Britain may have started the industrial revolution, but as normal we stood back smiling at our industrial landscape whilst other nations took it to the next level of evolution! Just like the England Football Team when they score a goal, industry sat back to admired its skill and success, and then decided engineering and manufacturing was no longer in style.
For the past twenty years or so Britain’s industries have become more service-based than production-based, manufacturing was sent overseas to nations who now have a stronger economic prowess then we do. Instead Britain decided the white collar looked smarter than the blue collar and so the service industry established itself – so much so that the creative industry evolved. Employing thousands of people across Britain the creative industry is made up of marketing and communications firms offering online and offline services to support finance houses, customer service management organisations and the retail and leisure industries.

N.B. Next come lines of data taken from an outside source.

(* ===== verification/Strconv.v ===== *)
(** * internal/strconv: integers

    [src/src/internal/strconv/itoa.go], [atoi.go] and the digit count of
    [uscale.go].  Strings are lists of bytes; [int], [uint], [int64] and
    [uint64] are 64 bits wide.  The arrays the formatting functions fill are the
    store of a computation. *)

From S2P Require Import Prelude.
From S2P Require Import Slice.
From S2P Require Import Bits.
From S2P Require Import Text.

(** ** itoa.go *)

Definition digits : list Z := bytes "0123456789abcdefghijklmnopqrstuvwxyz".
Definition nSmalls : Z := 100.
Definition smalls : list Z := bytes
  "00010203040506070809101112131415161718192021222324252627282930313233343536373839404142434445464748495051525354555657585960616263646566676869707172737475767778798081828384858687888990919293949596979899".

Definition isPowerOfTwo (x : Z) : bool := x .& (x - 1) =? 0.

Definition small (i : Z) : list Z :=
  if i <? 10 then sub i (i + 1) digits else sub (i * 2) (i * 2 + 2) smalls.

(** The two ways of producing the digits of [u] backwards from [a[i]]: they
    return the index and what is left of [u], below [base]. *)
Definition digits_pow2 (base i u : Z) : M (list Z) (Z * Z) :=
  let shift := TrailingZeros base in
  let b := u64 base in
  let m := u64 (base - 1) in
  loop 65 (fun '(i, u) =>
    if u >=? b then
      let i := i - 1 in
      c <- sread digits (u .& m) ;;
      store i c ;;
      continue (i, u >> shift)
    else break (i, u)) (i, u).
Definition digits_div (base i u : Z) : M (list Z) (Z * Z) :=
  let b := u64 base in
  loop 65 (fun '(i, u) =>
    if u >=? b then
      let i := i - 1 in
      let q := u / b in
      c <- sread digits (u64 (u - u64 (q * b))) ;;
      store i c ;;
      continue (i, q)
    else break (i, u)) (i, u).

(** The index of the first byte of the number in the array. *)
Definition formatBits_fill (u base : Z) (neg : bool) : M (list Z) Z :=
  let i := 64 + 1 in
  let u := if neg then u64 (- u) else u in
  '(i, u) <- (if isPowerOfTwo base then digits_pow2 base i u else digits_div base i u) ;;
  let i := i - 1 in
  c <- sread digits u ;;
  store i c ;;
  if neg then
    let i := i - 1 in
    store i (chr "-") ;; mret i
  else mret i.
Definition formatBits (dst : list Z) (u base : Z) (neg append_ : bool) : outcome (list Z * list Z) :=
  if (base <? 2) || (base =? 10) || (base >? zlen digits) then Panic (Explicit 1)
  else
    result (i <- formatBits_fill u base neg ;;
            a <- mget ;;
            mret (if append_ then (dst ++ sub i (64 + 1) a, []) else ([], sub i (64 + 1) a)))
           (replicate 65 0).

(** [a[nd-1], a[nd-2] = smalls[x+1], smalls[x]] *)
Definition put2 (nd x : Z) : M (list Z) unit :=
  c1 <- sread smalls (x + 1) ;;
  c0 <- sread smalls x ;;
  store (nd - 1) c1 ;;
  store (nd - 2) c0.

Definition formatBase10 (u : Z) : M (list Z) unit :=
  a <- mget ;;
  '(nd, u) <- loop (S (length a)) (fun '(nd, u) =>
    if nd >=? 8 then
      let x3210 := u32 (u mod 100000000) in
      let u := u / 100000000 in
      let x32 := x3210 / 10000 in
      let x10 := x3210 mod 10000 in
      let x1 := (x10 / 100) * 2 in
      let x0 := (x10 mod 100) * 2 in
      let x3 := (x32 / 100) * 2 in
      let x2 := (x32 mod 100) * 2 in
      put2 nd x0 ;;
      put2 (nd - 2) x1 ;;
      put2 (nd - 4) x2 ;;
      put2 (nd - 6) x3 ;;
      continue (nd - 8, u)
    else break (nd, u)) (zlen a, u) ;;
  let x := u32 u in
  '(nd, x) <- (if nd >=? 4 then
    let x10 := x mod 10000 in
    let x := x / 10000 in
    let x1 := (x10 / 100) * 2 in
    let x0 := (x10 mod 100) * 2 in
    put2 nd x0 ;;
    put2 (nd - 2) x1 ;;
    mret (nd - 4, x)
  else mret (nd, x)) ;;
  '(nd, x) <- (if nd >=? 2 then
    let x0 := (x mod 100) * 2 in
    let x := x / 100 in
    put2 nd x0 ;;
    mret (nd - 2, x)
  else mret (nd, x)) ;;
  if nd >? 0 then store 0 (u8 (chr "0" + x)) else mret tt.

(** ** uscale.go: the number of decimal digits *)

Definition log10Pow2 (x : Z) : Z := (x * 78913) >> 18.
Definition uint64pow10 : list Z :=
  [1; 10; 100; 1000; 10000; 100000; 1000000; 10000000; 100000000; 1000000000;
   10000000000; 100000000000; 1000000000000; 10000000000000; 100000000000000; 1000000000000000;
   10000000000000000; 100000000000000000; 1000000000000000000; 10000000000000000000].
Definition numDigits (d : Z) : Z :=
  let nd := log10Pow2 (Len64 d) in
  nd + (if d >=? tab uint64pow10 nd then 1 else 0).

(** ** itoa.go: the exported functions *)

(** [formatBase10(a[lo:hi], u)] writes through the slice into the array. *)
Definition format_slice (a : list Z) (lo hi u : Z) : outcome (list Z) :=
  obind (exec (formatBase10 u) (sub lo hi a)) (fun s => Done (sub 0 lo a ++ s ++ sub hi (zlen a) a)).

Definition FormatUint (i base : Z) : outcome (list Z) :=
  if base =? 10 then
    if i <? nSmalls then Done (small i)
    else
      let nd := numDigits i in
      obind (format_slice (replicate 24 0) 0 nd i) (fun a => Done (sub 0 nd a))
  else obind (formatBits [] i base false false) (fun '(_, s) => Done s).

Definition FormatInt (i base : Z) : outcome (list Z) :=
  if base =? 10 then
    if (0 <=? i) && (i <? nSmalls) then Done (small i)
    else
      let u := u64 i in
      let u := if i <? 0 then u64 (- u) else u in
      let nd := numDigits u in
      obind (format_slice (replicate 24 0) 1 (1 + nd) u) (fun a =>
        if i <? 0 then Done (sub 0 (1 + nd) (upd a 0 (chr "-")))
        else Done (sub 1 (1 + nd) a))
  else obind (formatBits [] (u64 i) base (i <? 0) false) (fun '(_, s) => Done s).

Definition Itoa (i : Z) : outcome (list Z) := FormatInt (int64 i) 10.

Definition AppendUint (dst : list Z) (i base : Z) : outcome (list Z) :=
  if base =? 10 then
    if i <? nSmalls then Done (dst ++ small i)
    else
      let nd := numDigits i in
      obind (format_slice (replicate 24 0) 0 nd i) (fun a => Done (dst ++ sub 0 nd a))
  else obind (formatBits dst i base false true) (fun '(dst, _) => Done dst).

Definition AppendInt (dst : list Z) (i base : Z) : outcome (list Z) :=
  let u := u64 i in
  if i <? 0 then AppendUint (dst ++ [chr "-"]) (u64 (- u)) base
  else AppendUint dst u base.

Definition RuntimeFormatBase10 (a : list Z) (u : Z) : outcome (Z * list Z) :=
  let i := zlen a - numDigits (u .| 1) in
  if i <? 0 then Panic SliceBounds
  else obind (format_slice a i (zlen a) u) (fun a => Done (i, a)).

(** ** atoi.go *)

Definition lower (c : Z) : Z := c .| u8 (chr "x" - chr "X").

Inductive Error : Type := ErrRange | ErrSyntax | ErrBase | ErrBitSize.

Definition intSize : Z := 32 << (u64 (Z.lnot 0) >> 63).
Definition IntSize : Z := intSize.

(** The value of one byte as a digit, or a syntax error. *)
Definition digit (c : Z) : option Z :=
  if (chr "0" <=? c) && (c <=? chr "9") then Some (u8 (c - chr "0"))
  else if (chr "a" <=? lower c) && (lower c <=? chr "z") then Some (u8 (u8 (lower c - chr "a") + 10))
  else None.

(** The loop over the bytes: the value and whether an underscore was seen. *)
Fixpoint accumulate (base0 : bool) (base cutoff maxVal : Z) (s : list Z) (n : Z) (underscores : bool) : Z * bool * option Error :=
  match s with
  | [] => (n, underscores, None)
  | c :: s =>
      if (c =? chr "_") && base0 then accumulate base0 base cutoff maxVal s n true
      else
        match digit c with
        | None => (0, underscores, Some ErrSyntax)
        | Some d =>
            if d >=? u8 base then (0, underscores, Some ErrSyntax)
            else if n >=? cutoff then (maxVal, underscores, Some ErrRange)
            else
              let n := u64 (n * u64 base) in
              let n1 := u64 (n + d) in
              if (n1 <? n) || (n1 >? maxVal) then (maxVal, underscores, Some ErrRange)
              else accumulate base0 base cutoff maxVal s n1 underscores
        end
  end.

Inductive saw_class : Type := SawStart | SawDigit | SawUnderscore | SawOther.

(** The loop of [underscoreOK] over the number proper. *)
Fixpoint underscores_from (hex : bool) (s : list Z) (saw : saw_class) : bool :=
  match s with
  | [] => match saw with SawUnderscore => false | _ => true end
  | c :: s =>
      if ((chr "0" <=? c) && (c <=? chr "9")) || (hex && (chr "a" <=? lower c) && (lower c <=? chr "f"))
      then underscores_from hex s SawDigit
      else if c =? chr "_" then
        match saw with SawDigit => underscores_from hex s SawUnderscore | _ => false end
      else
        match saw with SawUnderscore => false | _ => underscores_from hex s SawOther end
  end.
Definition skip_sign (s : list Z) : list Z :=
  if (zlen s >=? 1) && ((tab s 0 =? chr "-") || (tab s 0 =? chr "+")) then drop 1 s else s.
Definition underscoreOK (s : list Z) : bool :=
  let s := skip_sign s in
  if (zlen s >=? 2) && (tab s 0 =? chr "0")
     && ((lower (tab s 1) =? chr "b") || (lower (tab s 1) =? chr "o") || (lower (tab s 1) =? chr "x"))
  then underscores_from (lower (tab s 1) =? chr "x") (drop 2 s) SawDigit
  else underscores_from false s SawStart.

(** The base and the digits, from the base argument and the prefix. *)
Definition base_prefix (s : list Z) (base : Z) : option (Z * list Z) :=
  if (2 <=? base) && (base <=? 36) then Some (base, s)
  else if base =? 0 then
    if tab s 0 =? chr "0" then
      if (zlen s >=? 3) && (lower (tab s 1) =? chr "b") then Some (2, drop 2 s)
      else if (zlen s >=? 3) && (lower (tab s 1) =? chr "o") then Some (8, drop 2 s)
      else if (zlen s >=? 3) && (lower (tab s 1) =? chr "x") then Some (16, drop 2 s)
      else Some (8, drop 1 s)
    else Some (10, s)
  else None.
Definition cutoff_of (base : Z) : Z :=
  if base =? 10 then (2 ^ 64 - 1) / 10 + 1
  else if base =? 16 then (2 ^ 64 - 1) / 16 + 1
  else u64 ((2 ^ 64 - 1) / u64 base + 1).

Definition ParseUint (s : list Z) (base bitSize : Z) : Z * option Error :=
  match s with
  | [] => (0, Some ErrSyntax)
  | _ =>
      let base0 := base =? 0 in
      let s0 := s in
      match base_prefix s base with
      | None => (0, Some ErrBase)
      | Some (base, s) =>
          if negb (bitSize =? 0) && ((bitSize <? 0) || (bitSize >? 64)) then (0, Some ErrBitSize)
          else
            let bitSize := if bitSize =? 0 then IntSize else bitSize in
            let maxVal := u64 (u64 (1 << bitSize) - 1) in
            match accumulate base0 base (cutoff_of base) maxVal s 0 false with
            | (n, underscores, Some e) => (n, Some e)
            | (n, underscores, None) =>
                if underscores && negb (underscoreOK s0) then (0, Some ErrSyntax) else (n, None)
            end
      end
  end.

Definition ParseInt (s : list Z) (base bitSize : Z) : Z * option Error :=
  match s with
  | [] => (0, Some ErrSyntax)
  | c :: rest =>
      let neg := c =? chr "-" in
      let s := if (c =? chr "+") || (c =? chr "-") then rest else s in
      match ParseUint s base bitSize with
      | (_, Some ErrSyntax) => (0, Some ErrSyntax)
      | (_, Some ErrBase) => (0, Some ErrBase)
      | (_, Some ErrBitSize) => (0, Some ErrBitSize)
      | (un, _) =>
          let bitSize := if bitSize =? 0 then IntSize else bitSize in
          let cutoff := u64 (1 << u64 (bitSize - 1)) in
          if negb neg && (un >=? cutoff) then (int64 (u64 (cutoff - 1)), Some ErrRange)
          else if neg && (un >? cutoff) then (int64 (- int64 cutoff), Some ErrRange)
          else
            let n := int64 un in
            ((if neg then int64 (- n) else n), None)
      end
  end.

(** The fast path of [Atoi] over the digits. *)
Fixpoint atoi_digits (s : list Z) (n : Z) : option Z :=
  match s with
  | [] => Some n
  | ch :: s =>
      let ch := u8 (ch - chr "0") in
      if ch >? 9 then None else atoi_digits s (int64 (int64 (n * 10) + ch))
  end.
Definition Atoi (s : list Z) : Z * option Error :=
  let sLen := zlen s in
  if ((intSize =? 32) && ((0 <? sLen) && (sLen <? 10))) || ((intSize =? 64) && ((0 <? sLen) && (sLen <? 19))) then
    let s0 := s in
    let signed := (tab s 0 =? chr "-") || (tab s 0 =? chr "+") in
    let s := if signed then drop 1 s else s in
    if signed && (zlen s <? 1) then (0, Some ErrSyntax)
    else
      match atoi_digits s 0 with
      | None => (0, Some ErrSyntax)
      | Some n => ((if tab s0 0 =? chr "-" then int64 (- n) else n), None)
      end
  else
    let '(i64, err) := ParseInt s 10 0 in (int64 i64, err).

Example FormatInt_dec : FormatInt (-1234567890123) 10 = Done (bytes "-1234567890123").
Proof. by vm_compute. Qed.
Example FormatInt_hex : FormatInt (-255) 16 = Done (bytes "-ff").
Proof. by vm_compute. Qed.
Example FormatInt_min : FormatInt (- 2 ^ 63) 7 = Done (bytes "-22341010611245052052301").
Proof. by vm_compute. Qed.
Example FormatUint_max : FormatUint (2 ^ 64 - 1) 10 = Done (bytes "18446744073709551615").
Proof. by vm_compute. Qed.
Example ParseInt_hex : ParseInt (bytes "-0x_7f") 0 8 = (-127, None).
Proof. by vm_compute. Qed.
Example ParseInt_overflow : ParseInt (bytes "128") 10 8 = (127, Some ErrRange).
Proof. by vm_compute. Qed.
Example Atoi_plus : Atoi (bytes "+") = (0, Some ErrSyntax).
Proof. by vm_compute. Qed.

Already countries who are more dependent on traditional-based industry are claiming they are either out of a recession, or are seeing sunnier days ahead; accept for the UK that is. While other nations are preparing for good times, the UK is still swimming uphill trying to trade anything it can find to drive revenues back into the UK economy.
It’s not all bad, some larger agencies are managing to hang on to clients, but other businesses with smaller balance sheets are seeing staff numbers cut and even firms closing – will the UK creative industry go the same way as the UK manufacturing industry?
The UK Government needs to support traditional based industries by offering incentives, such as fiscal-based packages (that work) – to support UK-based manufacturers, whilst at the same time making Britain an attractive location for overseas firms to set up operations. More investment needs to be given to attract the entrepreneur – I know there are programmes already available, but the Government needs to make this a priority. Government-based business support organisations need to ditch their current thinking processes that both start-ups and established-based firms only need help with producing business plans or promotion during overseas trade fairs.
Maybe the Government should support traditional-based industries and the creative sector by commissioning the creative agencies to reenergise ‘blue collar pride’!